A dental composition contains a polymerizable monomer, a polymerization initiator, and an inorganic filler, and is most widely used today as a restorative material for repairing fractures of teeth and dental caries. Such a dental composition is required to have the following properties. Specifically, as a cured product obtained after polymerization, the dental composition is required to have sufficient mechanical strength and hardness to serve as a substitute for natural teeth, wear resistance against occlusion of teeth in an oral cavity, surface smoothness and gloss, color matching with natural teeth, transparency, etc. Furthermore, from the viewpoint of handling properties, the dental composition, as a paste which has not yet been polymerized, is desired to have ease of handling for dental clinicians, for example, proper fluidity and high forming property. Particularly, a type of composition to be filled directly in a cavity must have a viscosity low enough to be filled directly from a syringe. If a specific component is added or the blend ratio of the components is adjusted, the resulting composition can produce favorable effects as a dental material.

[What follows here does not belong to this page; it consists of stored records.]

Lemma value_eta (v : MaterialPropertyValue) : MkValue (x v) (y v) (z v) (w v) = v.
Proof. by destruct v. Qed.

Lemma spectrum_eta (s : Spectrum) : MkSpectrum (r s) (g s) (b s) = s.
Proof. by destruct s. Qed.

Lemma value_scale_one (v : MaterialPropertyValue) :
  is_float_value v = true -> (v *: one)%val = v.
Proof.
  intros [[[Hx Hy]%andb_prop Hz]%andb_prop Hw]%andb_prop.
  unfold value_scale. rewrite !mul_one_r by done. apply value_eta.
Qed.

Lemma spectrum_scale_one (s : Spectrum) :
  is_float_spectrum s = true -> (s *: one)%spectrum = s.
Proof.
  intros [[Hr Hg]%andb_prop Hb]%andb_prop.
  unfold spectrum_scale. rewrite !mul_one_r by done. apply spectrum_eta.
Qed.

Lemma spectrum_scale_zero (s : Spectrum) (sf : bool) :
  is_finite_spectrum s = true -> IsBlack (s *: S754_zero sf)%spectrum = true.
Proof.
  intros [[Hr Hg]%andb_prop Hb]%andb_prop.
  destruct s as [[] [] []]; try done; by destruct sf.
Qed.

Lemma LerpNode_prunes_black (inherited : MaterialNode.t Bsdf) (this : LerpNode.t Bsdf) :
  prunes_black (LerpNode.as_node inherited this).
Proof.
  intros acc weight Hblack.
  change (LerpNode.UpdateBSDF this acc weight = Some acc).
  unfold LerpNode.UpdateBSDF. by rewrite Hblack.
Qed.

Lemma BlendNode_prunes_black (inherited : MaterialNode.t Bsdf) (this : BlendNode.t Bsdf) :
  prunes_black (BlendNode.as_node inherited this).
Proof.
  intros acc weight Hblack.
  change (BlendNode.UpdateBSDF this acc weight = Some acc).
  unfold BlendNode.UpdateBSDF. by rewrite Hblack.
Qed.

Lemma MutiplyNode_prunes_black (inherited : MaterialNode.t Bsdf) (this : MutiplyNode.t Bsdf) :
  prunes_black (MutiplyNode.as_node inherited this).
Proof.
  intros acc weight Hblack.
  change (MutiplyNode.UpdateBSDF this acc weight = Some acc).
  unfold MutiplyNode.UpdateBSDF. by rewrite Hblack.
Qed.

(** X1. The Add node does not depend on which input is Color1 and which
    is Color2: with the two properties exchanged it returns the same value
    (binary32 addition commutes, NaNs being one value of the model). *)
Theorem AddNode_GetNodeValue_swap (this : AddNode.t Bsdf) (bsdf : Bsdf) :
  AddNode.GetNodeValue (AddNode.Mk (AddNode.src1 this) (AddNode.src0 this)) bsdf
  = AddNode.GetNodeValue this bsdf.
Proof.
  unfold AddNode.GetNodeValue, value_add. cbn [AddNode.src0 AddNode.src1].
  f_equal; apply add_comm.
Qed.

These properties of the dental composition are greatly influenced by the component materials, shape, particle size of an inorganic filler used therein, and further by the content of that filler. For example, when an inorganic filler having a large average particle size of 1 μm or more is used, the filling rate of the filler in the polymerizable monomer can be increased easily and therefore sufficient mechanical strength as a cured product and high handling properties as a paste can be obtained. The use of such an inorganic filler has, however, a drawback in that it is difficult to obtain satisfactory gloss even after final polishing. On the other hand, when an inorganic ultrafine particle filler having an average particle size of less than 1 μm is used, the surface smoothness and gloss after polishing of the cured product and the gloss durability in the oral cavity are improved. The use of such an inorganic ultrafine particle filler has, however, a drawback in that when the inorganic filler is mixed and kneaded with the polymerizable monomer, the viscosity of the resulting paste increases significantly, which makes it difficult to increase the content of the filler. As a result, the mechanical strength of the cured product decreases, and the unpolymerized pasty composition becomes sticky, which reduces the handling properties. When a conventional dental composition, particularly a type of composition to be filled directly in a tooth is used, a reduction in the content of an inorganic filler seems to be a good solution to meet the handling properties requirements. However, when the content of the inorganic filler is reduced, the physical properties such as flexural strength of the resulting composition are low in value. When the content of the inorganic filler is increased to increase the strength, the viscosity of the resulting composition also increases. Such a composition cannot be used for direct filling during dental treatment. Furthermore, a spherical filler can be used to increase the surface smoothness and gloss, but it is difficult to increase the strength while maintaining the handling properties. Under these circumstances, it is difficult to increase the mechanical strength and the surface smoothness and gloss after polishing of the cured product and the handling properties of the paste in a balanced manner.
Patent Literature 1 discloses a dental restorative material in which an inorganic filler treated with a specific silane coupling agent and a polymerizable monomer having high hydrophobicity are used in combination to achieve high density filling, high strength, high aesthetic quality, and durability. In a dental restorative material disclosed in Patent Literature 2, a mixed filler composed of irregular-shaped inorganic particles, spherical inorganic particles, and inorganic ultrafine particles are used. The irregular-shaped particles having a small average particle size are used in this mixed filler, and acylphosphine oxide is used as a photopolymerization catalyst, so that the resulting dental restorative material has increased surface smoothness and gloss while maintaining high fracture toughness and strength. Patent Literature 3 discloses a dental composition in which a spherical filler having a specific particle size is used to achieve a good balance between the paste properties and the polishability.